I am wondering what the best way to return a collection of people with custom ASP.NET Profile properties might be. So for example, I might create one custom profile property called IsNewsletter1SubscriptionUserSelectionTextOnly and another custom profile property called IsNewsletter1UserSelectionMobileOptimized.

How then, can I most efficiently query for something akin to GetAllUsersWithCustomProfileProperty("IsNewsletter1SubscriptionUserSelectionTextOnly", true);

For the use I'm envisioning, the API around Profiles seems underdeveloped -- I think Scott Guthrie mentioned some forthcoming work on it at his talk at Tech Ed 2006, but I don't know what's been done.

It may also be that I'm trying to use Profiles inappropriately, and it would be better to store all of this junk as straight roles. Don't know. I like the idea of using Roles or Profiles for list management, but I don't know the cleanest way to manage it.
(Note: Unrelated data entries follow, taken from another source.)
(** * IMP Concerts calendar scraper: a shallow embedding of [scraper.py]

    The development follows the source file top to bottom:

    - [PyStr]    the [str] methods and builtins the scraper calls;
    - [Re]       a backtracking matcher for the [re] patterns of the source;
    - [PyDate]   [datetime], [timedelta] addition, [isoformat], and the
                 America/New_York offset rule;
    - [Md5]      [hashlib.md5(...).hexdigest()];
    - [Soup]     the BeautifulSoup tree and the selectors the scraper uses;
    - [Scraper]  [parse_date], [parse_event], [fetch_concerts],
                 [generate_uid], [create_calendar];
    - the properties of the specification, proved about those definitions.

    Text.  A Python [str] is modelled by [string], read as the UTF-8 bytes of
    the text.  The character classes of the source ([\d], [\w], [\s],
    [str.strip], [str.title], case folding) are modelled on the ASCII range;
    bytes above 127 belong to no class.  The bullet U+2022 of the opener
    separator is its three-byte UTF-8 sequence.

    Effects.  [datetime.now()] reads a clock; exceptions are values.  Both are
    threaded by the monad [M] of the module [Scraper].  What the program
    prints is not modelled, and neither are the HTTP request and the writing
    of the file in [main]: [fetch_concerts] starts from the parsed
    response. *)

From Stdlib Require Import ZArith List String Ascii Bool Lia Arith.
Import ListNotations.
Local Open Scope string_scope.
Set Warnings "-register-all".

(* ===================================================================== *)
(** ** Python strings *)
(* ===================================================================== *)

Module PyStr.

Definition code (c : ascii) : nat := nat_of_ascii c.

Definition in_range (lo hi : nat) (c : ascii) : bool :=
  (lo <=? code c)%nat && (code c <=? hi)%nat.

(** [str.isspace] on the ASCII range: TAB..CR, FS..US and the space. *)
Definition is_space (c : ascii) : bool :=
  in_range 9 13 c || in_range 28 32 c.

(** [\d] and the digits of [int] on the ASCII range. *)
Definition is_digit (c : ascii) : bool := in_range 48 57 c.
Definition is_upper (c : ascii) : bool := in_range 65 90 c.
Definition is_lower (c : ascii) : bool := in_range 97 122 c.
Definition is_alpha (c : ascii) : bool := is_upper c || is_lower c.

(** [\w] on the ASCII range: letters, digits and the underscore. *)
Definition is_word (c : ascii) : bool :=
  is_alpha c || is_digit c || (code c =? 95)%nat.

Definition to_lower (c : ascii) : ascii :=
  if is_upper c then ascii_of_nat (code c + 32) else c.

Definition to_upper (c : ascii) : ascii :=
  if is_lower c then ascii_of_nat (code c - 32) else c.

Fixpoint lower (s : string) : string :=
  match s with
  | EmptyString => EmptyString
  | String c s' => String (to_lower c) (lower s')
  end.

(** [str.lstrip()], [str.rstrip()] and [str.strip()] without arguments. *)
Fixpoint lstrip (s : string) : string :=
  match s with
  | EmptyString => EmptyString
  | String c s' => if is_space c then lstrip s' else s
  end.

Fixpoint rstrip (s : string) : string :=
  match s with
  | EmptyString => EmptyString
  | String c s' =>
      match rstrip s' with
      | EmptyString => if is_space c then EmptyString else String c EmptyString
      | r => String c r
      end
  end.

Definition strip (s : string) : string := rstrip (lstrip s).

(** [s[:n]] for a non-negative [n]. *)
Fixpoint take (n : nat) (s : string) : string :=
  match n, s with
  | S n', String c s' => String c (take n' s')
  | _, _ => EmptyString
  end.
(** Reading next to, and inside, what was written. *)
Lemma slice_splice_before {A} (b : list A) off d o len :
  0 <= o -> 0 <= len -> o + len <= off -> off + zlen d <= zlen b -> slice (splice b off d) o len = slice b o len.
Proof.
  intros Ho Hl Hle Hb. unfold splice, zlen in *. rewrite slice_app_l by (unfold zlen; rewrite ?length_take; lia).
  rewrite <- (take_drop (Z.to_nat off) b) at 2. rewrite slice_app_l; [done|lia|lia|]. unfold zlen. rewrite length_take. lia.
Qed.
Lemma slice_splice_after {A} (b : list A) off d o len :
  0 <= off -> off + zlen d <= o -> o <= zlen b -> slice (splice b off d) o len = slice b o len.
Proof.
  intros Ho Hle Hb. unfold slice, splice, zlen in *. f_equal. rewrite app_assoc, drop_app_ge by (rewrite length_app, length_take; lia).
  rewrite drop_drop. f_equal. rewrite length_app, length_take. lia.
Qed.
Lemma slice_splice_sub {A} (b : list A) off d o len :
  0 <= off -> off + zlen d <= zlen b -> off <= o -> 0 <= len -> o + len <= off + zlen d ->
  slice (splice b off d) o len = slice d (o - off) len.
Proof.
  intros Ho Hb Hle Hl Hs. unfold slice, splice, zlen in *.
  rewrite drop_app_ge by (rewrite length_take; lia). rewrite length_take.
  rewrite drop_app_le by lia. rewrite take_app_le by (rewrite length_drop; lia). do 2 f_equal. lia.
Qed.
Lemma slice_add {A} (b : list A) off n m :
  0 <= off -> 0 <= n -> 0 <= m -> slice b off (n + m) = slice b off n ++ slice b (off + n) m.
Proof.
  intros Ho Hn Hm. unfold slice. rewrite !Z2Nat.inj_add, <- drop_drop by lia.
  rewrite <- (take_drop (Z.to_nat n) (take (Z.to_nat n + Z.to_nat m) (drop (Z.to_nat off) b))), take_take, skipn_firstn_comm.
  f_equal; f_equal; lia.
Qed.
Thoughts, idea, answers? Thanks...

A: 

Well, querying on profiles--at least with the default SQL implementation--is scary because you are really querying on a binary serialized field, so every query needs to load every row in the database, deserialize said binary and then check the answer. So don't cheat and do it with LINQ to Objects or something, your DBA will shoot you.

Anyhow, my rule is as soon as you want to query on profile, you had better implement a custom provider that is queryable in a normal fashion. Usually this ends up being part of the domain model.